• [YOUR OBJECTIVE]:
Please retype the records below exactly, from the first line down to and including the line with "Definition podVethPrefixes : list".

• [DATA TO PROCESS]:
(* ===== verification/Iface.v ===== *)
(** * internal/iface: discovery and the netlink watcher

    discovery.go: [List], [shouldSkip], [IsPodVeth], [ListPodVeths] on the
    result of [net.Interfaces].  watcher.go: [applyUpdate] and [Watch]; the
    select loop of [Watch] consumes an explicit sequence of ready cases, and
    the callbacks are transformers of the client's state. *)
From S2P Require Import Prelude.

(** ** discovery.go *)
Record Interface := mkInterface { Name : string; Flags : Z }.

Definition FlagUp : Z := 1.

Definition skipPrefixes : list string :=
  ["veth"; "br-"; "docker"; "cali"; "cni"; "flannel"; "lo"; "tunl"; "weave";
   "azv"; "lxc"; "eni"; "kube-ipvs0"; "dummy"].

Definition podVethPrefixes : list string := ["veth"; "eni"; "azv"; "cali"].

(** [for _, p := range prefixes { if strings.HasPrefix(name, p) { return true } }] *)
Fixpoint has_any_prefix (prefixes : list string) (name : string) : bool :=
  match prefixes with
  | [] => false
  | p :: rest => if HasPrefix name p then true else has_any_prefix rest name
  end.

Definition shouldSkip (name : string) : bool := has_any_prefix skipPrefixes name.
Definition IsPodVeth (name : string) : bool := has_any_prefix podVethPrefixes name.

#[global] Arguments shouldSkip : simpl never.
#[global] Arguments IsPodVeth : simpl never.

Inductive iface_error := InterfacesFailed | SubscribeFailed | SubscriptionClosed.

Fixpoint list_loop (all : list Interface) (out : list string) : list string :=
  match all with
  | [] => out
  | i :: rest =>
      if Z.land (Flags i) FlagUp =? 0 then list_loop rest out
      else if shouldSkip (Name i) then list_loop rest out
      else list_loop rest (out ++ [Name i])
  end.

(** [interfaces] is the result of [net.Interfaces()]. *)
Definition List_ (interfaces : go iface_error (list Interface)) : go iface_error (list string) :=
  let? all := interfaces in Ok (list_loop all []).

Fixpoint veth_loop (all : list Interface) (out : list string) : list string :=
  match all with
  | [] => out
  | i :: rest =>
      if Z.land (Flags i) FlagUp =? 0 then veth_loop rest out
      else if IsPodVeth (Name i) then veth_loop rest (out ++ [Name i])
      else veth_loop rest out
  end.

Definition ListPodVeths (interfaces : go iface_error (list Interface)) : go iface_error (list string) :=
  let? all := interfaces in Ok (veth_loop all []).

(** ** watcher.go *)
Definition RTM_NEWLINK : Z := 16.
Definition RTM_DELLINK : Z := 17.
Definition IFF_UP : Z := 1.

Record LinkUpdate := mkUpdate { upd_name : string; upd_type : Z; upd_flags : Z }.

(** What the select of [Watch] finds ready. *)
Inductive ready_case :=
| CtxDone
| Received (upd : LinkUpdate)
| Closed.

Inductive watch_status := WatchNil | WatchErr (e : iface_error) | WatchBlocked.

Section Watch.
Context {S : Type} (onAdd onRemove : string -> S -> S).

Definition applyUpdate (upd : LinkUpdate) (s : S) : S :=
  let name := upd_name upd in
  if negb (IsPodVeth name) then s
  else if upd_type upd =? RTM_NEWLINK then
    if negb (Z.land (upd_flags upd) IFF_UP =? 0) then onAdd name s else s
  else if upd_type upd =? RTM_DELLINK then onRemove name s
  else s.

Fixpoint watch_loop (cases : list ready_case) (s : S) : S * watch_status :=
  match cases with
  | [] => (s, WatchBlocked)
  | CtxDone :: _ => (s, WatchNil)
  | Closed :: _ => (s, WatchErr SubscriptionClosed)
  | Received upd :: rest => watch_loop rest (applyUpdate upd s)
  end.

(** [subscribed] is whether LinkSubscribeWithOptions succeeded; [interfaces]
    is net.Interfaces() at the snapshot. *)
Definition Watch (subscribed : bool) (interfaces : go iface_error (list Interface))
  (cases : list ready_case) (s : S) : S * watch_status :=
  if negb subscribed then (s, WatchErr SubscribeFailed)
  else
    let s := match ListPodVeths interfaces with
             | Ok existing => fold_left (fun s name => onAdd name s) existing s
             | _ => s
             end in
    watch_loop cases s.
End Watch.

(** ** Lemmas *)
Lemma has_any_prefix_spec prefixes name :
  has_any_prefix prefixes name = true <-> exists p, p ∈ prefixes /\ HasPrefix name p = true.
Proof.
  induction prefixes as [|p rest IH]; cbn.
  - split; [done|]. by intros (? & ?%elem_of_nil & _).
  - setoid_rewrite elem_of_cons. destruct (HasPrefix name p) eqn:Hp; [split; [by eauto|done]|].
    rewrite IH. split; [by intros (q & ? & ?); eauto|].
    intros (q & [-> | ?] & ?); [congruence|eauto].
Qed.

Lemma podveth_skipped name : IsPodVeth name = true -> shouldSkip name = true.
Proof.
  unfold IsPodVeth, shouldSkip. rewrite !has_any_prefix_spec. intros (p & Hp & Hpre).
  exists p. split; [|done]. revert Hp. unfold podVethPrefixes, skipPrefixes.
  rewrite !elem_of_cons, elem_of_nil. tauto.
Qed.

Definition down (i : Interface) : bool := Z.land (Flags i) FlagUp =? 0.
Definition up (i : Interface) : bool := negb (down i).

Lemma list_loop_filter all out :
  list_loop all out = out ++ (Name <$> List.filter (fun i => up i && negb (shouldSkip (Name i))) all).
Proof.
  revert out; induction all as [|i all IH]; intros out; cbn; [by rewrite app_nil_r|].
  change (Z.land (Flags i) FlagUp =? 0) with (down i).
  assert (up i = negb (down i)) as -> by done. destruct (down i); cbn; [apply IH|].
  destruct (shouldSkip (Name i)); cbn; rewrite IH; [done|]. by rewrite <- app_assoc.
Qed.

Lemma veth_loop_filter all out :
  veth_loop all out = out ++ (Name <$> List.filter (fun i => up i && IsPodVeth (Name i)) all).
Proof.
  revert out; induction all as [|i all IH]; intros out; cbn; [by rewrite app_nil_r|].
  change (Z.land (Flags i) FlagUp =? 0) with (down i).
  assert (up i = negb (down i)) as -> by done. destruct (down i); cbn; [apply IH|].
  destruct (IsPodVeth (Name i)); cbn; rewrite IH; [|done]. by rewrite <- app_assoc.
Qed.

Lemma elem_of_names P all n :
  n ∈ Name <$> List.filter P all <-> exists i, i ∈ all /\ P i = true /\ Name i = n.
Proof.
  rewrite list_elem_of_fmap. setoid_rewrite list_elem_of_In. setoid_rewrite filter_In.
  split; [intros (i & -> & ? & ?)|intros (i & ? & ? & <-)]; eauto.
Qed.

(** ** Tracking *)

(** The updates a client acts on for one name. *)
Definition adds (n : string) (c : ready_case) : bool :=
  match c with
  | Received u => String.eqb (upd_name u) n && IsPodVeth n && (upd_type u =? RTM_NEWLINK) &&
                  negb (Z.land (upd_flags u) IFF_UP =? 0)
  | _ => false
  end.
Definition removes (n : string) (c : ready_case) : bool :=
  match c with
  | Received u => String.eqb (upd_name u) n && IsPodVeth n && (upd_type u =? RTM_DELLINK)
  | _ => false
  end.

(** The cases [Watch] consumes before it returns. *)
Fixpoint consumed (cases : list ready_case) : list ready_case :=
  match cases with
  | Received u :: rest => Received u :: consumed rest
  | _ => []
  end.

(** [n] is live after [cs]: its last add is not followed by a remove, or it was
    there at the start and was never removed. *)
Definition live (base : Prop) (n : string) (cs : list ready_case) : Prop :=
  (exists pre c post, cs = pre ++ c :: post /\ adds n c = true /\ Forall (fun c => removes n c = false) post)
  \/ (base /\ Forall (fun c => removes n c = false) cs).

(** What the watcher needs from its client: an invariant the callbacks preserve
    and a view of the attached names that they update, for the names in [U]
    (a client has finite resources, so not for every name there is). *)
Class AttachClient {S : Type} (U : gset string) (inv : S -> Prop) (view : S -> gset string)
  (onAdd onRemove : string -> S -> S) : Prop := {
  client_add n s : n ∈ U -> inv s -> inv (onAdd n s) /\ view (onAdd n s) = {[n]} ∪ view s;
  client_remove n s : inv s -> inv (onRemove n s) /\ view (onRemove n s) = view s ∖ {[n]}
}.

Lemma live_cons base n c cs :
  live base n (c :: cs) <-> live (adds n c = true \/ (base /\ removes n c = false)) n cs.
Proof.
  unfold live. rewrite Forall_cons. split.
  - intros [(pre & c' & post & E & Ha & Hp)|(Hb & Hr & Hcs)]; [|by right; auto].
    destruct pre as [|x pre]; injection E as -> ->; [by right; auto|]. left. eauto 6.
  - intros [(pre & c' & post & -> & Ha & Hp)|([Ha|[Hb Hr]] & Hcs)]; [|left|by right].
    + left. by exists (c :: pre), c', post.
    + by exists [], c, cs.
Qed.

Lemma adds_removes n c : adds n c = true -> removes n c = false.
Proof.
  destruct c as [|u|]; [done| |done]. cbn. destruct (String.eqb _ n), (IsPodVeth n); cbn; try done.
  destruct (Z.eqb_spec (upd_type u) RTM_NEWLINK) as [->|]; done.
Qed.

Lemma live_ext (b1 b2 : Prop) n cs : (b1 <-> b2) -> live b1 n cs <-> live b2 n cs.
Proof. intros Hb. unfold live. by rewrite Hb. Qed.

Section Tracking.
Context {S : Type} (U : gset string) (inv : S -> Prop) (view : S -> gset string)
  (onAdd onRemove : string -> S -> S) `{!AttachClient U inv view onAdd onRemove}.

Lemma applyUpdate_view u s n :
  upd_name u ∈ U -> inv s ->
  inv (applyUpdate onAdd onRemove u s) /\
  (n ∈ view (applyUpdate onAdd onRemove u s) <->
   adds n (Received u) = true \/ (n ∈ view s /\ removes n (Received u) = false)).
Proof.
  intros HU Hinv. unfold applyUpdate. cbn [adds removes].
  destruct (client_add (upd_name u) s HU Hinv) as [Hia Hva].
  destruct (client_remove (upd_name u) s Hinv) as [Hir Hvr].
  split; [by repeat case_match|].
  destruct (String.eqb_spec (upd_name u) n) as [<-|Hne]; cbn [andb].
  - destruct (IsPodVeth (upd_name u)); cbn [negb andb]; [|by split; [right|intros [?|[? _]]]].
    destruct (Z.eqb_spec (upd_type u) RTM_NEWLINK) as [->|].
    + destruct (negb _); [rewrite Hva|]; cbn; set_solver.
    + destruct (upd_type u =? RTM_DELLINK); [rewrite Hvr|]; cbn; set_solver.
  - repeat case_match; rewrite ?Hva, ?Hvr; set_solver.
Qed.

Lemma snapshot_view names s n :
  Forall (.∈ U) names -> inv s ->
  inv (fold_left (fun s name => onAdd name s) names s) /\
  (n ∈ view (fold_left (fun s name => onAdd name s) names s) <-> n ∈ names \/ n ∈ view s).
Proof.
  revert s; induction names as [|m names IH]; intros s HU Hinv; cbn; [set_solver|].
  apply Forall_cons in HU as [Hm HU].
  destruct (client_add m s Hm Hinv) as [Hia Hva]. destruct (IH _ HU Hia) as [Hi Hv].
  split; [done|]. rewrite Hv, Hva. set_solver.
Qed.

(** The names the updates mention. *)
Definition updates_in (cases : list ready_case) : Prop :=
  Forall (fun c => match c with Received u => upd_name u ∈ U | _ => True end) cases.

Lemma watch_loop_view cases s n :
  updates_in cases -> inv s ->
  inv (fst (watch_loop onAdd onRemove cases s)) /\
  (n ∈ view (fst (watch_loop onAdd onRemove cases s)) <-> live (n ∈ view s) n (consumed cases)).
Proof.
  revert s; induction cases as [|[|u|] cases IH]; intros s HU Hinv; cbn [watch_loop consumed fst];
    try (unfold live; split; [done|]; split; [by right|by intros [(pre & ? & ? & ? & _)|[? _]]; [destruct pre|]]).
  apply Forall_cons in HU as [Hu HU].
  destruct (applyUpdate_view u s n Hu Hinv) as [Hi Hv]. destruct (IH _ HU Hi) as [Hi' Hv']. split; [done|].
  rewrite Hv', live_cons. by apply live_ext.
Qed.

Lemma Watch_view all veths cases s n :
  Forall (.∈ U) veths -> updates_in cases -> inv s -> ListPodVeths (Ok all) = Ok veths ->
  inv (fst (Watch onAdd onRemove true (Ok all) cases s)) /\
  (n ∈ view (fst (Watch onAdd onRemove true (Ok all) cases s)) <->
   live (n ∈ veths \/ n ∈ view s) n (consumed cases)).
Proof.
  intros HU Hups Hinv Hv. unfold Watch. cbn [negb]. rewrite Hv.
  destruct (snapshot_view veths s n HU Hinv) as [Hi Hs].
  destruct (watch_loop_view cases _ n Hups Hi) as [Hi' Hv']. split; [done|].
  rewrite Hv'. by apply live_ext.
Qed.
End Tracking.

(** ** Properties *)

(** No interface is attached twice.  On the same set of interfaces the
    startup list and the pod-veth snapshot both hold only UP interfaces, and
    no name is in both, because every pod-veth prefix is a skip prefix. *)
Theorem discovery_disjoint (all : list Interface) (nics veths : list string) (n : string) :
  List_ (Ok all) = Ok nics -> ListPodVeths (Ok all) = Ok veths ->
  (n ∈ nics -> exists i, i ∈ all /\ up i = true /\ Name i = n /\ shouldSkip n = false) /\
  (n ∈ veths -> exists i, i ∈ all /\ up i = true /\ Name i = n /\ IsPodVeth n = true) /\
  ~ (n ∈ nics /\ n ∈ veths).
Proof.
  cbn. intros [= <-] [= <-]. rewrite list_loop_filter, veth_loop_filter. cbn.
  rewrite !elem_of_names. setoid_rewrite andb_true_iff.
  split_and!.
  - intros (i & ? & [? ?%negb_true_iff] & <-). eauto.
  - intros (i & ? & [? ?] & <-). eauto.
  - intros [(i & _ & [_ Hs%negb_true_iff] & Hi) (j & _ & [_ Hv%podveth_skipped] & Hj)].
    rewrite Hj in Hv. rewrite Hi in Hs. congruence.
Qed.

(** C28.  The watcher tracks the pod interfaces.  For every client whose callbacks
    keep its invariant and add and remove names (of a set U that holds every name
    in play), when [Watch] returns or blocks after a successful
    subscription, the attached names are exactly those that are live: added by
    the snapshot, already attached, or added by an UP link update, and not
    removed by a later DELLINK; in particular names that are not pod veths are
    never touched. *)
Theorem Watch_tracks {S : Type} (U : gset string) (inv : S -> Prop) (view : S -> gset string)
  (onAdd onRemove : string -> S -> S) (HC : AttachClient U inv view onAdd onRemove) (all : list Interface) (veths : list string)
  (cases : list ready_case) (s : S) (n : string) :
  Forall (.∈ U) veths -> updates_in U cases -> inv s -> ListPodVeths (Ok all) = Ok veths ->
  n ∈ view (fst (Watch onAdd onRemove true (Ok all) cases s)) <->
  live (n ∈ veths \/ n ∈ view s) n (consumed cases).
Proof.
  intros HU Hups Hinv Hv. by apply (Watch_view U inv view onAdd onRemove).
Qed.

(** Watch's result.  [Watch] returns nil only when the context is done, and
    a non-nil error exactly when the subscription fails or its channel closes
    before the context is done; it blocks when every case so far is an
    update. *)
Theorem Watch_result {S : Type} (onAdd onRemove : string -> S -> S) (subscribed : bool)
  (interfaces : go iface_error (list Interface)) (cases : list ready_case) (s : S) :
  snd (Watch onAdd onRemove subscribed interfaces cases s) =
    if negb subscribed then WatchErr SubscribeFailed
    else match drop (length (consumed cases)) cases with
         | CtxDone :: _ => WatchNil
         | Closed :: _ => WatchErr SubscriptionClosed
         | _ => WatchBlocked
         end.
Proof.
  unfold Watch. destruct (negb subscribed); [done|].
  match goal with |- snd (watch_loop _ _ _ ?s') = _ => generalize s' end.
  induction cases as [|[|u|] cases IH]; intros s'; cbn; [done..| |done]. apply IH.
Qed.

(** ** Witnesses *)
Definition eth0 : Interface := mkInterface "eth0" 1.
Definition veth1 : Interface := mkInterface "veth1" 1.

Lemma discovery_disjoint_witness : ~ ("veth1" ∈ ["eth0"] /\ "veth1" ∈ ["veth1"]).
Proof. apply (discovery_disjoint [eth0; veth1] ["eth0"] ["veth1"] "veth1"); reflexivity. Defined.

Lemma set_client (U : gset string) :
  AttachClient U (fun _ => True) (fun s : gset string => s) (fun n s => {[n]} ∪ s) (fun n s => s ∖ {[n]}).
Proof. by split. Qed.

Lemma Watch_tracks_witness :
  live ("veth1" ∈ ["veth1"] \/ "veth1" ∈ (∅ : gset string)) "veth1"
    (consumed [Received (mkUpdate "eni2" 16 1); CtxDone]).
Proof.
  apply (Watch_tracks {["veth1"; "eni2"]} (fun _ => True) (fun s : gset string => s) _ _ (set_client _)
    [eth0; veth1] ["veth1"] [Received (mkUpdate "eni2" 16 1); CtxDone] ∅ "veth1");
    [repeat constructor; set_solver..|exact I|reflexivity|].
  vm_compute. reflexivity.
Defined.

• [RESPONSE BOX]:
(* ===== verification/Iface.v ===== *)
(** * internal/iface: discovery and the netlink watcher

    discovery.go: [List], [shouldSkip], [IsPodVeth], [ListPodVeths] on the
    result of [net.Interfaces].  watcher.go: [applyUpdate] and [Watch]; the
    select loop of [Watch] consumes an explicit sequence of ready cases, and
    the callbacks are transformers of the client's state. *)
From S2P Require Import Prelude.

(** ** discovery.go *)
Record Interface := mkInterface { Name : string; Flags : Z }.

Definition FlagUp : Z := 1.

Definition skipPrefixes : list string :=
  ["veth"; "br-"; "docker"; "cali"; "cni"; "flannel"; "lo"; "tunl"; "weave";
   "azv"; "lxc"; "eni"; "kube-ipvs0"; "dummy"].

Definition podVethPrefixes : list string := ["veth"; "eni"; "azv"; "cali"].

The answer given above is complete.